◆ WHAT YOU WILL DO
Where a line of the listing below includes the word "trace", reproduce that line.

◆ SOURCE DATA
_____

(** C7: the scene index is 0 when the module is loaded and stays within
    0, 1, 2 over any passes.  A pass reads the proximity sensor once when
    it gets past its sampling block (no sample is due, or the sample is
    taken and served without an exception) and not at all otherwise; a
    pass on which no sample is due always reads it.  On a pass that reads
    it a value at or below 1500 leaves the index as it was and a value
    above 1500 moves it one step, from 2 back to 0; a pass that raised
    before reading the sensor leaves the index as it was.  Over passes on
    which no sample is due every value above 1500 is one step: [n] of them
    move the index by [n] modulo 3. *)
Theorem scene_index_cycles
  (cfg : Config) (env : Env) (str_num : num -> string) (s : Sample) (w : World)
  (R : (0 <= current_scene_id w < 3)%Z) :
  let w' := Main.mainloop_pass cfg env str_num s w in
  let polled := sampling_completes cfg env str_num s w in
  (forall pending, current_scene_id (Main.boot pending) = 0%Z)
  /\ (forall pending samples,
        (0 <= current_scene_id
                (Main.mainloop_passes cfg env str_num samples (Main.boot pending))
         < 3)%Z)
  /\ (0 <= current_scene_id w' < 3)%Z
  /\ (count is_proximity (trace w') = S (count is_proximity (trace w)) ->
      ((ltr559_proximity s <= 1500)%Z -> current_scene_id w' = current_scene_id w)
      /\ ((ltr559_proximity s > 1500)%Z ->
          current_scene_id w' = ((current_scene_id w + 1) mod 3)%Z)
      /\ current_scene_id w' = spec_next_scene (current_scene_id w) (ltr559_proximity s))
  /\ (count is_proximity (trace w') = count is_proximity (trace w) ->
      current_scene_id w' = current_scene_id w)
  /\ (count is_proximity (trace w') = S (count is_proximity (trace w))
      \/ count is_proximity (trace w') = count is_proximity (trace w))
  /\ count is_proximity (trace w')
     = (count is_proximity (trace w) + if polled then 1 else 0)%nat
  /\ current_scene_id w'
     = (if polled
        then spec_next_scene (current_scene_id w) (ltr559_proximity s)
        else current_scene_id w)
  /\ (~ Main.update_delay cfg <= time_time s - previous_time w -> polled = true)
  /\ (forall samples,
        (forall s', In s' samples ->
                    time_time s' - previous_time w < Main.update_delay cfg
                    /\ (ltr559_proximity s' > 1500)%Z) ->
        current_scene_id (Main.mainloop_passes cfg env str_num samples w)
        = ((current_scene_id w + Z.of_nat (List.length samples)) mod 3)%Z).
Proof.
  intros w' polled. split; [reflexivity|]. split.
  { intros pending samples. apply passes_scene_range. cbn. lia. }
  split; [now apply pass_scene_range|].
  destruct (mainloop_pass_summary cfg env str_num s w)
    as (_ & _ & P & S & _ & _ & N & _).
  fold w' polled in P, S, N.
  assert (A : count is_proximity (trace w')
              = (count is_proximity (trace w) + if polled then 1 else 0)%nat
              /\ current_scene_id w'
                 = (if polled
                    then spec_next_scene (current_scene_id w) (ltr559_proximity s)
                    else current_scene_id w)).
  { split; [exact P|]. rewrite S. destruct polled; [|reflexivity].
    now apply scene_step_spec. }
  destruct A as [A1 A2].
  assert (Q : ~ Main.update_delay cfg <= time_time s - previous_time w ->
              polled = true).
  { intros D. apply N.
    destruct (Qle_bool _ _) eqn:E; [|reflexivity].
    apply Qle_bool_iff in E. contradiction. }
  repeat match goal with |- _ /\ _ => split end;
    try exact A1; try exact A2; try exact Q.
  - intros C. assert (polled = true) as Y by (destruct polled; [reflexivity | lia]).
    rewrite A2, Y. unfold spec_next_scene.
    split; [|split; [|reflexivity]].
    + intros L. destruct (Z.leb_spec (ltr559_proximity s) 1500); [reflexivity|lia].
    + intros G. destruct (Z.leb_spec (ltr559_proximity s) 1500); [lia|reflexivity].
  - intros C. assert (polled = false) as Y by (destruct polled; [lia | reflexivity]).
    now rewrite A2, Y.
  - rewrite A1. destruct polled; [left | right]; lia.
  - clear - R. intros samples. revert w R.
    induction samples as [|s' ss IH]; intros w R H.
    + cbn [Main.mainloop_passes fold_left List.length Z.of_nat].
      rewrite Z.add_0_r, Z.mod_small; [reflexivity | exact R].
    + cbn [Main.mainloop_passes fold_left].
      destruct (H s' (or_introl eq_refl)) as [I G].
      destruct (mainloop_pass_summary cfg env str_num s' w)
        as (T & _ & _ & S & _ & _ & N & _).
      assert (F : Qle_bool (Main.update_delay cfg) (time_time s' - previous_time w)
                  = false).
      { destruct (Qle_bool _ _) eqn:E; [|reflexivity].
        apply Qle_bool_iff in E. exfalso. exact (Qlt_not_le _ _ I E). }
      rewrite (N F) in S. rewrite F in T.
      rewrite scene_step_spec in S by exact R.
      change (fold_left (fun w0 s0 => Main.mainloop_pass cfg env str_num s0 w0) ss
                (Main.mainloop_pass cfg env str_num s' w))
        with (Main.mainloop_passes cfg env str_num ss
                (Main.mainloop_pass cfg env str_num s' w)).
      rewrite IH.
      * rewrite S. unfold spec_next_scene.
        destruct (Z.leb_spec (ltr559_proximity s') 1500); [lia|].
        cbn [List.length]. rewrite Nat2Z.inj_succ, Zplus_mod_idemp_l.
        f_equal. lia.
      * rewrite S. now apply spec_next_scene_range.
      * intros s0 I0. rewrite T. apply H. now right.
Qed.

_____

◆ RESULT FOR THIS EXERCISE
  /\ (count is_proximity (trace w') = S (count is_proximity (trace w)) ->
  /\ (count is_proximity (trace w') = count is_proximity (trace w) ->
  /\ (count is_proximity (trace w') = S (count is_proximity (trace w))
      \/ count is_proximity (trace w') = count is_proximity (trace w))
  /\ count is_proximity (trace w')
     = (count is_proximity (trace w) + if polled then 1 else 0)%nat
  assert (A : count is_proximity (trace w')
              = (count is_proximity (trace w) + if polled then 1 else 0)%nat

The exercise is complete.